Figure 3. S. paratyphi B requires PmrD to express PmrA-dependent genes and to resist polymyxin B during growth in Fe³⁺.

(A) β-galactosidase activity (Miller units) produced from a pbgP-lac transcriptional fusion in the following strains: S. typhimurium (EG9241), S. paratyphi B (EG16652), S. paratyphi B (pmrA G211) (EG16275), S. paratyphi B ΔpmrD (EG16277), S. paratyphi B pmrA (G211) ΔpmrD (EG16276), and S. paratyphi B ΔpmrA (DC167). Bacteria were grown in N-minimal medium at pH 7.7 with low Mg²⁺, high Mg²⁺ or low Mg²⁺ and high Fe³⁺. Data correspond to the mean values of three independent experiments performed in duplicate, and error bars show standard deviation. Asterisks indicate statistically significant differences based on a two-tailed Student t-test (p<0.05). (B) β-galactosidase activity (Miller units) produced from a pbgP-lac transcriptional fusion in isogenic pmrD⁺ or pmrD⁻ S. typhimurium strains harboring either the pmrA (E211) or (G211) allele (EG9241, EG11775, EG14331 and DC300) were determined as described in (A). (C–D) Growth of S. enterica strains harboring either the pmrA (E211) or the pmrA (G211) allele in the presence of the antibiotic polymyxin B (2.5 µg/ml) on plates containing 10 µM Mg²⁺ and 100 µM Fe³⁺. S. paratyphi B growth was determined in the wild-type (SARA46), in a strain harboring either the pmrA (E211) (DC282) or pmrA (G211) (DC280) gene, in a ΔpmrD mutant expressing the pmrA (E211) (DC165 and DC287) or pmrA (G211) gene (DC285), and in a ΔpmrA mutant (DC167) (C). As a control, growth of S. typhimurium 14028s was monitored on the same plate (C).
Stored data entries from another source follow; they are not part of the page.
Definition getProp (v : json) (key : string) : option json :=
  match v with
  | JObj props => assoc key props
  | _ => None
  end.

Definition isStr (s : string) (v : json) : bool :=
  match v with
  | JStr s' => String.eqb s' s
  | _ => false
  end.

(** [v.includes(s)]: defined on strings and arrays; on any other value the
    property is missing and the call throws a [TypeError] ([None]). *)
Definition includesMethod (v : json) (s : string) : option bool :=
  match v with
  | JStr hay => Some (includes s hay)
  | JArr items => Some (existsb (isStr s) items)
  | _ => None
  end.

End JS.

(* ------------------------------------------------------------------ *)
(** ** Trust aggregation ([api/trust.ts]) *)

Module Trust.

Inductive DecisionHint : Type := allow | allow_with_limit | review | deny.

Record Thresholds : Type := mkThresholds {
  t_allow : Q;
  t_limit : Q;
  t_review : Q
}.

(** The object literal [thresholds]: its own properties, in source order. *)
Definition thresholds : list (string * Thresholds) :=
  [ ("copy_trading",   mkThresholds (7 # 10) (4 # 10) (2 # 10));
    ("token_analysis", mkThresholds (6 # 10) (3 # 10) (1 # 10));
    ("kyc",            mkThresholds (8 # 10) (5 # 10) (3 # 10));
    ("rugger_check",   mkThresholds 0 0 (3 # 10));
    ("default",        mkThresholds (6 # 10) (3 # 10) (1 # 10)) ].

Fixpoint ownProperty (key : string) (tbl : list (string * Thresholds))
  : option Thresholds :=
  match tbl with
  | [] => None
  | (k, t) :: rest => if String.eqb k key then Some t else ownProperty key rest
  end.

(** What [thresholds[context]] evaluates to. *)
Inductive Lookup : Type :=
| Own (t : Thresholds)   (* an entry of the literal *)
| Inherited              (* a member of [Object.prototype]: truthy, and
                            without [allow], [limit] or [review] *)
| Undefined.

Definition thresholds_get (context : string) : Lookup :=
  match ownProperty context thresholds with
  | Some t => Own t
  | None => if JS.inheritedKey context then Inherited else Undefined
  end.

(** [thresholds[context] || thresholds.default] *)
Definition selectThresholds (context : string) : Lookup :=
  match thresholds_get context with
  | Undefined => thresholds_get "default"
  | found => found
  end.

Definition field (proj : Thresholds -> Q) (t : Lookup) : option Q :=
  match t with
  | Own th => Some (proj th)
  | _ => None
  end.

Definition getDecisionHint (score : Q) (context : string) : DecisionHint :=
  let t := selectThresholds context in
  if String.eqb context "rugger_check" then
    if JS.geb_undef score (field t_review t) then deny
    else if JS.gtb score 0 then review
    else allow
  else
    if JS.geb_undef score (field t_allow t) then allow
    else if JS.geb_undef score (field t_limit t) then allow_with_limit
    else if JS.geb_undef score (field t_review t) then review
    else deny.

(** *** The registry store, as the queries read it *)

(** A [Date] is kept as its ISO-8601 rendering. *)
Definition Date : Type := string.
Definition toISOString (d : Date) : string := d.

Record Entity : Type := mkEntity {
  entity_key : string;             (* primary key *)
  chain : string;
  entityType : string;
  address : string;
  displayName : option string
}.

Record Registry : Type := mkRegistry {
  slug : string;
  registry_context : string
}.

(** A registry entry together with the rows its relations point to
    ([include: { registry: true }], [include: { entity: true }]). *)
Record RegistryEntry : Type := mkEntry {
  id : string;
  entity : Entity;
  registry : Registry;
  score : Q;
  computedAt : Date
}.

Record Store : Type := mkStore {
  entities : list Entity;
  registryEntries : list RegistryEntry
}.

Record ProvenanceItem : Type := mkProv {
  prov_registry : string;
  record_id : string;
  computed_at : string
}.

Record TrustQueryResponse : Type := mkResponse {
  entity_id : string;
  context : string;
  resp_score : Q;
  decision_hint : DecisionHint;
  provenance : list ProvenanceItem;
  generated_at : string
}.

Record TrustQueryParams : Type := mkParams {
  p_entityType : string;
  p_identifier : string;
  p_context : string
}.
S. typhimurium growth was determined in the wild-type (14028s), in a strain harboring a 3′ FLAG-tagged S. typhimurium pmrD gene and the pmrA (E211) (EG16279) or pmrA (G211) (EG13404) allele, in a ΔpmrD mutant expressing the pmrA (E211) (DC46) or pmrA (G211) (EG14088) gene, and in a pmrA mutant (EG7139) (D).